What is being asked:
Within the records below, reproduce without change the lines from the line that has "Definition tick (e" through the line that has "ok <- payload_guard data ;;", and only those.
Entries supplied Block Start
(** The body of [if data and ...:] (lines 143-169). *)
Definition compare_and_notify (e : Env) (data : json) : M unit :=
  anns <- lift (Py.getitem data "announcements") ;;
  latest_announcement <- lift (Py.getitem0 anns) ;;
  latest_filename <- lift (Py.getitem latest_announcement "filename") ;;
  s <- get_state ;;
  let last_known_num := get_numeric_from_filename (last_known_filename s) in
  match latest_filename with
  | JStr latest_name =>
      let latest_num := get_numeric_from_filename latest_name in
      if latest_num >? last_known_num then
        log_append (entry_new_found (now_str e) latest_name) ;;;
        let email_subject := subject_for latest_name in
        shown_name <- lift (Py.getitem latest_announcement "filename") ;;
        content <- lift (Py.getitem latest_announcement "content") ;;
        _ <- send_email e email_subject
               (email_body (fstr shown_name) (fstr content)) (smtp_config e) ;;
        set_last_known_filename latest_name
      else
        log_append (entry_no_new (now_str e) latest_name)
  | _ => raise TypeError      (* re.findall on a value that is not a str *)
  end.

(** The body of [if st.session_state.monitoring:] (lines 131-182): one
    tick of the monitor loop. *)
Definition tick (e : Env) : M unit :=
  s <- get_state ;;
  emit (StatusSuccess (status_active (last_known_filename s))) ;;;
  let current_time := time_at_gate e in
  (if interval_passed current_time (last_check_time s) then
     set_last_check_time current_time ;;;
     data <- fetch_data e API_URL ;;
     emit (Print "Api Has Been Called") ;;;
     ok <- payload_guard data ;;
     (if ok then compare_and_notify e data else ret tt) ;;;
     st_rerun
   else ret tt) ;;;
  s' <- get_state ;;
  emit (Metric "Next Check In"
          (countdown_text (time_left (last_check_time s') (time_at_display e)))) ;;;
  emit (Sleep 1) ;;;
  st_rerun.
Entries supplied Block End
Entries supplied Block Start
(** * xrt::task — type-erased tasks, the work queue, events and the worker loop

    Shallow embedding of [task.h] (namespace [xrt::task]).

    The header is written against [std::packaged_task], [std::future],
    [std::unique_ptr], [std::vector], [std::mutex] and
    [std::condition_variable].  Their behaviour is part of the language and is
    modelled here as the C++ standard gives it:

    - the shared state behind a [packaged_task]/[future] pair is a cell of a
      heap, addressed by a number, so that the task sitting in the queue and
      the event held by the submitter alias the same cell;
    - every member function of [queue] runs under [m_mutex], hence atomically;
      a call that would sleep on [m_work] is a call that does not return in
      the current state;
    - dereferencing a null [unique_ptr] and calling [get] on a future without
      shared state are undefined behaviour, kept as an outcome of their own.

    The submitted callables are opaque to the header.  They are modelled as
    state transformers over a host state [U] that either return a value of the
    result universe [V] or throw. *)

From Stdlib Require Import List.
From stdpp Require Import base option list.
Entries supplied Block End
Solution to the exercise:
Definition tick (e : Env) : M unit :=
  s <- get_state ;;
  emit (StatusSuccess (status_active (last_known_filename s))) ;;;
  let current_time := time_at_gate e in
  (if interval_passed current_time (last_check_time s) then
     set_last_check_time current_time ;;;
     data <- fetch_data e API_URL ;;
     emit (Print "Api Has Been Called") ;;;
     ok <- payload_guard data ;;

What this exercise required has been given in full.